■ Requirement
Of the entries below, return exactly those lines that fall between the one containing "conn_updates (of_conn j l)" and the one containing "- apply prefix_nil_inv", the two end lines included.
☆ ☆ ☆ ☆ ☆
(* ===== verification/Listener.v ===== *)
(** The client's SOCKS listener ([ListenAndServe], [localVisit] and [Close] of
    wss/wssocks_client.go): what is done with an accepted connection, and how
    the connections that are open at the same time share the record of
    connections. *)
From Stdlib Require Import Ascii.
From S2P Require Import Prelude Pipe Net Socks5 ConnRecords.

(** * One connection *)

(** What the goroutine of a connection does, in order. *)
Inductive action :=
  | AAdd                                          (* client.wgClose.Add(1) *)
  | AWrite (data : bytes)                         (* conn.Write *)
  | AUpdate (status : ConnStatus)                 (* record.Update *)
  | AVisit (addr : string)                        (* client.localVisit *)
  | ATrans (addr : string)                        (* client.transData *)
  | ADone                                         (* client.wgClose.Done() *)
  | AClose.                                       (* conn.Close() *)

Definition socks5_reply : bytes :=
  ["005"; "000"; "000"; "001"; "000"; "000"; "000"; "000"; "000"; "000"]%char.

Definition https_reply : bytes :=
  bytes_of "HTTP/1.0 200 Connection Established" ++ ["013"; "010"]%char ++
  bytes_of "Proxy-agent: wssocks" ++ ["013"; "010"; "013"; "010"]%char.

(** The goroutine, given the result of [Reply] and of [checkAddrPrivite]; the
    deferred calls run last. *)
Definition serve_conn (reply : error + option bytes * Z * bytes) (privite : bool) : list action :=
  match reply with
  | inl _ => [AClose]
  | inr (_, proxyType, addr_) =>
      let addr := string_of addr_ in
      [AAdd] ++
      (if (proxyType =? ProxyTypeSocks5)%Z then [AWrite socks5_reply]
       else if (proxyType =? ProxyTypeHttps)%Z then [AWrite https_reply]
       else []) ++
      [AUpdate (mkStatus addr true proxyType)] ++
      (if privite then [AVisit addr] else [ATrans addr]) ++
      [AUpdate (mkStatus addr false proxyType); ADone; AClose]
  end.

(** [localVisit]: both directions are copied to their end; the error is that
    of the dial. The reads of the two connections are inputs. *)
Inductive visit_result :=
  | VDial (err : error)
  | VPanic
  | VDone (to_remote to_conn : copy_result tcp).

Definition localVisit (dial : error + TCPConn) (conn : TCPConn) (firstSendData : option bytes)
    (reads_conn reads_remote : list (@copy_input tcp _)) : visit_result :=
  match dial with
  | inl err => VDial err
  | inr remote =>
      if bool_decide (default [] firstSendData <> []) then VPanic
      else VDone (CopyBuffer (NewTcp remote) reads_conn) (CopyBuffer (NewTcp conn) reads_remote)
  end.

(** * The listener *)

(** [Client]: whether it is closed, its channel [stop], its listener's errors,
    and the count of [wgClose]. *)
Record Client := mkListener { cl_closed : bool; cl_stopped : bool; cl_wg : Z }.

Definition NewClient : Client := mkListener false false 0.

(** [Close]: [None] when it has nothing to do, and whether it has to wait for
    the active connections otherwise. *)
Definition Close (wait : bool) (c : Client) : Client * option bool :=
  if cl_closed c then (c, None)
  else (mkListener true true (cl_wg c), Some (wait && negb (cl_wg c =? 0)%Z)).

(** The test of [stop] before each [Accept]. *)
Definition listen_stopped (c : Client) : bool := cl_stopped c.

(** * Many connections at a time *)

(** An interleaving: what each connection (by number) does, in the order in
    which it happens.  Each connection has done some first part of its own
    actions. *)
Definition of_conn (i : nat) (l : list (nat * action)) : list action :=
  omap (fun '(j, a) => if decide (i = j) then Some a else None) l.

Definition interleaving (conns : nat -> list action) (l : list (nat * action)) : Prop :=
  forall i, of_conn i l `prefix_of` conns i.

(** The calls of [record.Update]. *)
Definition updates_of (l : list (nat * action)) : list ConnStatus :=
  omap (fun '(_, a) => match a with AUpdate st => Some st | _ => None end) l.

(** A connection's calls of [record.Update] are one for a new connection and
    one for its end. *)
Definition conn_updates (l : list action) : list ConnStatus :=
  omap (fun a => match a with AUpdate st => Some st | _ => None end) l.

Lemma serve_conn_updates reply privite :
  conn_updates (serve_conn reply privite) = [] \/
  exists addr tp, conn_updates (serve_conn reply privite) = [mkStatus addr true tp; mkStatus addr false tp].
Proof.
  destruct reply as [err|[[d tp] addr]]; [by left|]. right. exists (string_of addr), tp. simpl.
  destruct (tp =? ProxyTypeSocks5)%Z, (tp =? ProxyTypeHttps)%Z, privite; done.
Qed.

Lemma of_conn_app i l k : of_conn i (l ++ k) = of_conn i l ++ of_conn i k.
Proof. apply omap_app. Qed.

Lemma conn_updates_app l k : conn_updates (l ++ k) = conn_updates l ++ conn_updates k.
Proof. apply omap_app. Qed.

Lemma conn_updates_prefix l k : l `prefix_of` k -> conn_updates l `prefix_of` conn_updates k.
Proof. intros [r ->]. rewrite conn_updates_app. by apply prefix_app_r. Qed.

(** The connections that are in the record, with their addresses. *)
Record in_record (conns : nat -> list action) (l : list (nat * action)) (active : gmap nat string) : Prop := {
  ir_count a : open_to a (updates_of l) = Z.of_nat (size (filter (fun p => p.2 = a) active));
  ir_active i a : active !! i = Some a <->
    exists tp, conn_updates (of_conn i l) = [mkStatus a true tp];
}.

Lemma size_filter_insert (active : gmap nat string) i addr a :
  active !! i = None ->
  size (filter (fun p => p.2 = a) (<[i := addr]> active)) =
    size (filter (fun p => p.2 = a) active) + (if decide (addr = a) then 1 else 0).
Proof.
  intros Hi. rewrite map_filter_insert. simpl. case_decide as Ha.
  - rewrite map_size_insert_None; [lia|]. apply map_lookup_filter_None. by left.
  - rewrite delete_id; [lia|done].
Qed.

Lemma size_filter_delete (active : gmap nat string) i addr a :
  active !! i = Some addr ->
  size (filter (fun p => p.2 = a) active) =
    size (filter (fun p => p.2 = a) (delete i active)) + (if decide (addr = a) then 1 else 0).
Proof.
  intros Hi. rewrite <- (insert_id active i addr) at 1 by done.
  rewrite <- (insert_delete_eq active i addr). apply size_filter_insert, lookup_delete_eq.
Qed.

(** One more action. *)
Lemma updates_of_snoc l i a :
  updates_of (l ++ [(i, a)]) = updates_of l ++ match a with AUpdate st => [st] | _ => [] end.
Proof. unfold updates_of. rewrite omap_app. by destruct a. Qed.

Lemma conn_updates_snoc j l i a :
  conn_updates (of_conn j (l ++ [(i, a)])) =
    conn_updates (of_conn j l) ++ match a with AUpdate st => if decide (j = i) then [st] else [] | _ => [] end.
Proof. rewrite of_conn_app, conn_updates_app. f_equal. simpl. case_decide; by destruct a. Qed.

(** The next change of a connection that announces itself once and withdraws. *)
Lemma next_update (u v : list ConnStatus) st :
  u ++ [st] `prefix_of` v ->
  v = [] \/ (exists addr tp, v = [mkStatus addr true tp; mkStatus addr false tp]) ->
  exists addr tp, (u = [] /\ st = mkStatus addr true tp) \/ (u = [mkStatus addr true tp] /\ st = mkStatus addr false tp).
Proof.
  intros Hpre [->|(addr & tp & ->)].
  - apply prefix_nil_inv in Hpre. by destruct u.
  - exists addr, tp. destruct Hpre as [r Hr]. destruct u as [|x [|y u]]; simplify_eq/=; [by left|by right|]. by destruct u.
Qed.

Lemma in_record_open conns l i addr tp active :
  in_record conns l active -> conn_updates (of_conn i l) = [] ->
  in_record conns (l ++ [(i, AUpdate (mkStatus addr true tp))]) (<[i := addr]> active).
Proof.
  intros [Hc Ha] Ei. assert (active !! i = None) as Hni.
  { destruct (active !! i) as [a'|] eqn:E; [|done]. apply Ha in E as [tp' E]. congruence. }
  split.
  - intros a. rewrite updates_of_snoc, open_to_app, Hc, size_filter_insert by done. simpl. unfold weight. simpl.
    case_decide; lia.
  - intros j a'. rewrite conn_updates_snoc, lookup_insert. case_decide as Hd; [subst|].
    + rewrite decide_True, Ei by done. simpl. split; [intros [= <-]; by exists tp|by intros [tp' [= -> _]]].
    + rewrite decide_False by congruence. rewrite app_nil_r. apply Ha.
Qed.

Lemma in_record_close conns l i addr tp active :
  in_record conns l active -> conn_updates (of_conn i l) = [mkStatus addr true tp] ->
  (0 < open_to addr (updates_of l))%Z /\
  in_record conns (l ++ [(i, AUpdate (mkStatus addr false tp))]) (delete i active).
Proof.
  intros [Hc Ha] Ei. assert (active !! i = Some addr) as Hi by (apply Ha; by exists tp). split; [|split].
  - rewrite Hc, (size_filter_delete _ _ _ _ Hi), decide_True by done. lia.
  - intros a. rewrite updates_of_snoc, open_to_app, Hc, (size_filter_delete _ _ _ _ Hi). simpl. unfold weight. simpl.
    case_decide; lia.
  - intros j a'. rewrite conn_updates_snoc, lookup_delete. case_decide as Hd; [subst|].
    + rewrite decide_True, Ei by done. split; [done|by intros [tp' ?]].
    + rewrite decide_False by congruence. rewrite app_nil_r. apply Ha.
Qed.

(** An interleaving keeps the record balanced. *)
Lemma interleaving_balanced conns l :
  (forall i, conn_updates (conns i) = [] \/
     exists addr tp, conn_updates (conns i) = [mkStatus addr true tp; mkStatus addr false tp]) ->
  interleaving conns l -> balanced (updates_of l) /\ exists active, in_record conns l active.
Proof.
  intros Hconns. induction l as [|[i a] l IH] using rev_ind; intros Hl.
  { split; [by intros []|]. exists ∅. split; [done|]. intros i a. simpl. split; [done|]. by intros [tp ?]. }
  assert (interleaving conns l) as Hl'.
  { intros j. specialize (Hl j). rewrite of_conn_app in Hl. etrans; [|done]. by apply prefix_app_r. }
  destruct (IH Hl') as [Hb [active Hr]]. clear IH. rewrite updates_of_snoc. destruct a as [|d|st|ad|ad| |];
    try (rewrite app_nil_r; split; [done|]; exists active; destruct Hr as [Hc Ha]; split;
         [by rewrite updates_of_snoc, app_nil_r|]; intros j a'; rewrite conn_updates_snoc, app_nil_r; apply Ha).
  pose proof (conn_updates_prefix _ _ (Hl i)) as Hpre. rewrite conn_updates_snoc, decide_True in Hpre by done.
  rewrite balanced_snoc. destruct (next_update _ _ _ Hpre (Hconns i)) as (addr & tp & [[Ei ->]|[Ei ->]]).
  - split; [by split|]. eexists. by eapply in_record_open.
  - destruct (in_record_close conns l i addr tp active Hr Ei) as [Hpos Hr']. split; [by split|by eexists].
Qed.

(** C30: however the connections of the SOCKS listener interleave, and wherever
    each of them stands, the record of connections never meets a count that
    does not fit, so the process does not end; its total is the number of
    connections that have been announced and not withdrawn, and each target is
    listed with its own number of them, if there is one. *)
Theorem listener_keeps_record replies privite l :
  interleaving (fun i => serve_conn (replies i) (privite i)) l -> (Z.of_nat (length l) < 2 ^ 64)%Z ->
  exists cr, updates (updates_of l) NewConnRecord = Some cr /\ ConnSize cr = open_all (updates_of l) /\
    forall a, Addresses cr !! a =
      if decide (open_to a (updates_of l) = 0%Z) then None else Some (open_to a (updates_of l)).
Proof.
  intros Hl Hlen.
  destruct (interleaving_balanced _ l (fun i => serve_conn_updates (replies i) (privite i)) Hl) as [Hb _].
  assert (length (updates_of l) <= length l) as Hle.
  { apply length_omap. }
  destruct (updates_counted (updates_of l) ltac:(lia)) as [Hiff Hcr].
  apply Hiff in Hb as [cr Hr]. exists cr. destruct (Hcr cr Hr) as (? & ? & _). done.
Qed.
☆ ☆ ☆ ☆ ☆
■ Output below
    conn_updates (of_conn j l) ++ match a with AUpdate st => if decide (j = i) then [st] else [] | _ => [] end.
Proof. rewrite of_conn_app, conn_updates_app. f_equal. simpl. case_decide; by destruct a. Qed.

(** The next change of a connection that announces itself once and withdraws. *)
Lemma next_update (u v : list ConnStatus) st :
  u ++ [st] `prefix_of` v ->
  v = [] \/ (exists addr tp, v = [mkStatus addr true tp; mkStatus addr false tp]) ->
  exists addr tp, (u = [] /\ st = mkStatus addr true tp) \/ (u = [mkStatus addr true tp] /\ st = mkStatus addr false tp).
Proof.
  intros Hpre [->|(addr & tp & ->)].
  - apply prefix_nil_inv in Hpre. by destruct u.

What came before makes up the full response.